--- Records provided ---

(* ===== verification/Http.v ===== *)
(** [net/http] as [internal/webui] uses it: requests, responses, cookies and the
    patterns of [http.ServeMux]. *)
From S2P Require Import Prelude GoStrings Quote GoPath Base64 Sha256 Domain X509 CertState ClientProfile Store.

(** ** Requests

    [rq_path] is [r.URL.Path], [rq_escaped] is [r.URL.EscapedPath()]; the mux reads
    the second, the handlers the first.  [rq_form] is what [FormValue] sees, and
    [rq_form_error] the error of the first [ParseForm], which the second call of
    it does not repeat.  The last three fields are the values of the request's
    context. *)
Record request := mkRequest {
  rq_method : string;
  rq_path : string;
  rq_escaped : string;
  rq_cookies : list (string * string);
  rq_csrf_header : string;
  rq_form : list (string * string);
  rq_form_error : option gerror;
  rq_query : list (string * string);
  rq_tls : bool;
  rq_remote : string;
  rq_id : string;
  rq_csrf : string;
  rq_admin : option Admin
}.
Definition rq_with_context (id csrf : string) (admin : option Admin) (r : request) : request :=
  mkRequest (rq_method r) (rq_path r) (rq_escaped r) (rq_cookies r) (rq_csrf_header r) (rq_form r) (rq_form_error r)
    (rq_query r) (rq_tls r) (rq_remote r) id csrf admin.
Definition rq_set_form_error (e : option gerror) (r : request) : request :=
  mkRequest (rq_method r) (rq_path r) (rq_escaped r) (rq_cookies r) (rq_csrf_header r) (rq_form r) e
    (rq_query r) (rq_tls r) (rq_remote r) (rq_id r) (rq_csrf r) (rq_admin r).
Definition rq_set_path (p : string) (r : request) : request :=
  mkRequest (rq_method r) p (rq_escaped r) (rq_cookies r) (rq_csrf_header r) (rq_form r) (rq_form_error r)
    (rq_query r) (rq_tls r) (rq_remote r) (rq_id r) (rq_csrf r) (rq_admin r).

Fixpoint first_value (k : string) (l : list (string * string)) : option string :=
  match l with
  | [] => None
  | (k', v) :: l' => if bool_decide (k' = k) then Some v else first_value k l'
  end.
(** [r.Cookie(name)], [r.FormValue(name)], [r.URL.Query().Get(name)] *)
Definition Cookie (name : string) (r : request) : option string := first_value name (rq_cookies r).
Definition FormValue (name : string) (r : request) : string := default "" (first_value name (rq_form r)).
Definition QueryGet (name : string) (r : request) : string := default "" (first_value name (rq_query r)).

(** ** Responses *)

Record cookie := mkCookie {
  ck_name : string;
  ck_value : string;
  ck_expires : option Time;
  ck_MaxAge : Z;
  ck_Secure : bool;
  ck_HttpOnly : bool;
  ck_SameSiteStrict : bool
}.

(** What is written: a text, the execution of a template on its data, or the
    bytes of a file. *)
Inductive body : Type :=
| BText (s : string)
| BLogin (error csrf : string)
| BBootstrap (error csrf : string)
| BAccount (csrf error notice : string)
| BUsers (csrf error newUsername newPassword : string) (users : list VPNUser)
| BClient (deepLink : string)
| BConnection (profile : Settings) (csrf error : string) (saved : bool)
| BDashboard (fragment : bool) (csrf : string) (endpoint : EndpointStatus) (metrics : option EndpointMetrics) (tls : Metadata)
    (uptime : Duration)
| BEvents (csrf error endpointLogs controllerLogs : string) (events : list ApplyEvent) (next : Z)
| BTLS (csrf error notice : string) (metadata : Metadata) (expiring : bool)
| BBytes (data : string).

Record response := mkResponse {
  rs_status : Z;
  rs_headers : list (string * string);
  rs_cookies : list cookie;
  rs_body : body
}.
Definition StatusOK : Z := 200.
Definition StatusMovedPermanently : Z := 301.
Definition StatusSeeOther : Z := 303.
Definition StatusBadRequest : Z := 400.
Definition StatusForbidden : Z := 403.
Definition StatusNotFound : Z := 404.
Definition StatusMethodNotAllowed : Z := 405.
Definition StatusConflict : Z := 409.
Definition StatusTooManyRequests : Z := 429.
Definition StatusInternalServerError : Z := 500.

(** [http.Error], [http.NotFound], [http.Redirect] and a page with status 200. *)
Definition http_error (message : string) (status : Z) : response := mkResponse status [] [] (BText message).
Definition not_found : response := http_error "404 page not found" StatusNotFound.
Definition redirect (location : string) (status : Z) : response :=
  mkResponse status [("Location", location)] [] (BText "").
Definition page (b : body) : response :=
  mkResponse StatusOK [("Content-Type", "text/html; charset=utf-8")] [] b.
(** What was set on the writer before the handler wrote. *)
Definition with_header (k v : string) (r : response) : response :=
  mkResponse (rs_status r) ((k, v) :: rs_headers r) (rs_cookies r) (rs_body r).
Definition with_cookie (c : cookie) (r : response) : response :=
  mkResponse (rs_status r) (rs_headers r) (c :: rs_cookies r) (rs_body r).

(** [http.Handler] over a world. *)
Definition handler (W : Type) : Type := request → M W response.

(** ** [http.ServeMux] *)

(** [path.Clean] is [filepath.Clean] on Unix; [cleanPath] of the mux. *)
Definition ends_with_slash (p : string) : bool :=
  match rev (chars p) with c :: _ => bool_decide (c = slash) | [] => false end.
Definition clean_path (p : string) : string :=
  let p := match p with "" => "/" | _ => if has_prefix p "/" then p else "/" +:+ p end in
  let np := clean p in
  if ends_with_slash p && negb (bool_decide (np = "/")) then np +:+ "/" else np.

(** [url.PathUnescape], the argument itself when it does not parse. *)
Fixpoint unescape_chars (s : list ascii) : option (list ascii) :=
  match s with
  | [] => Some []
  | c :: s' =>
    if bool_decide (c = "%"%char) then
      match s' with
      | a :: b :: s'' =>
        match hex_digit_value a, hex_digit_value b with
        | Some x, Some y => option_map (cons (chr (16 * x + y))) (unescape_chars s'')
        | _, _ => None
        end
      | _ => None
      end
    else option_map (cons c) (unescape_chars s')
  end.
Definition path_unescape (s : string) : string :=
  match unescape_chars (chars s) with Some l => of_chars l | None => s end.

(** The segments of a clean path; a trailing slash is the segment ["/"]. *)
Definition segments (p : string) : list string :=
  match split p slash with
  | [] => []
  | _ :: segs =>
    match rev segs with
    | "" :: rest => (path_unescape <$> rev rest) ++ ["/"]
    | _ => path_unescape <$> segs
    end
  end.

(** A segment of a pattern; [{$}] is the literal ["/"]. *)
Inductive pattern_segment : Type := Lit (s : string) | Wild.
Record pattern := mkPattern {
  pt_method : string;
  pt_segments : list pattern_segment;
  pt_subtree : bool   (** a pattern that ends in a slash *)
}.
(** The wildcards' values. *)
Fixpoint match_segments (ps : list pattern_segment) (subtree : bool) (segs : list string) : option (list string) :=
  match ps, segs with
  | [], [] => if subtree then None else Some []
  | [], _ :: _ => if subtree then Some [] else None
  | Lit l :: ps', s :: segs' => if bool_decide (l = s) then match_segments ps' subtree segs' else None
  | Wild :: ps', s :: segs' =>
    if bool_decide (s = "/") then None else option_map (cons s) (match_segments ps' subtree segs')
  | _ :: _, [] => None
  end.
Definition method_matches (m pm : string) : bool :=
  bool_decide (m = pm) || (bool_decide (m = "HEAD") && bool_decide (pm = "GET")).

Section Mux.
Context {A : Type}.
Definition match_path (p : string) (pt : pattern) : option (list string) :=
  match_segments (pt_segments pt) (pt_subtree pt) (segments p).
Fixpoint find_route (m p : string) (routes : list (pattern * A)) : option (A * list string) :=
  match routes with
  | [] => None
  | (pt, a) :: routes' =>
    match (if method_matches m (pt_method pt) then match_path p pt else None) with
    | Some vs => Some (a, vs)
    | None => find_route m p routes'
    end
  end.
(** Whether a pattern of another method matches, with or without a final slash. *)
Definition other_method (p : string) (routes : list (pattern * A)) : bool :=
  existsb (λ r, bool_decide (is_Some (match_path p r.1))
                || (negb (ends_with_slash p) && bool_decide (is_Some (match_path (p +:+ "/") r.1)))) routes.

Inductive mux_result : Type :=
| MuxHandler (a : A) (values : list string)
| MuxRedirect (path : string)
| MuxNotAllowed
| MuxNotFound.
Definition mux (routes : list (pattern * A)) (r : request) : mux_result :=
  let p := if bool_decide (rq_method r = "CONNECT") then rq_escaped r else clean_path (rq_escaped r) in
  match find_route (rq_method r) p routes with
  | Some (a, vs) => if bool_decide (p = rq_escaped r) then MuxHandler a vs else MuxRedirect p
  | None =>
    if negb (ends_with_slash p) && bool_decide (is_Some (find_route (rq_method r) (p +:+ "/") routes))
    then MuxRedirect (p +:+ "/")
    else if negb (bool_decide (p = rq_escaped r)) then MuxRedirect p
    else if other_method p routes then MuxNotAllowed else MuxNotFound
  end.
End Mux.
Arguments mux_result A : clear implicits.

(** ** HMAC *)

(** [hmac.New(sha256.New, key)] for a key of at most one block of 64 bytes. *)
Definition xor_pad (pad : Z) (key : string) : string :=
  of_chars ((λ c, chr (Z.lxor (code c) pad)) <$> take 64 (chars key ++ replicate 64 (chr 0))).
Definition hmac_sha256 (key message : string) : string :=
  sha256_sum (xor_pad 92 key +:+ sha256_sum (xor_pad 54 key +:+ message)).

(** RFC 4231, test case 2, in hexadecimal. *)
Definition hex_of (s : string) : string :=
  of_chars (concat ((λ c, [hex_digit (code c / 16); hex_digit (code c mod 16)]) <$> chars s)).
Example hmac_rfc4231 :
  hex_of (hmac_sha256 "Jefe" "what do ya want for nothing?")
  = "5bdcc146bf60754e6a042426089575c75a003f089d2739839dec58b964ec3843".
Proof. vm_compute. reflexivity. Qed.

---

== The problem ==
Using the entries above, output exactly the lines between the line holding "match_segments (pt_segments pt)" and the line holding "Definition mux (routes", end lines included, and nothing more.

== Finished task ==
  match_segments (pt_segments pt) (pt_subtree pt) (segments p).
Fixpoint find_route (m p : string) (routes : list (pattern * A)) : option (A * list string) :=
  match routes with
  | [] => None
  | (pt, a) :: routes' =>
    match (if method_matches m (pt_method pt) then match_path p pt else None) with
    | Some vs => Some (a, vs)
    | None => find_route m p routes'
    end
  end.
(** Whether a pattern of another method matches, with or without a final slash. *)
Definition other_method (p : string) (routes : list (pattern * A)) : bool :=
  existsb (λ r, bool_decide (is_Some (match_path p r.1))
                || (negb (ends_with_slash p) && bool_decide (is_Some (match_path (p +:+ "/") r.1)))) routes.

Inductive mux_result : Type :=
| MuxHandler (a : A) (values : list string)
| MuxRedirect (path : string)
| MuxNotAllowed
| MuxNotFound.
Definition mux (routes : list (pattern * A)) (r : request) : mux_result :=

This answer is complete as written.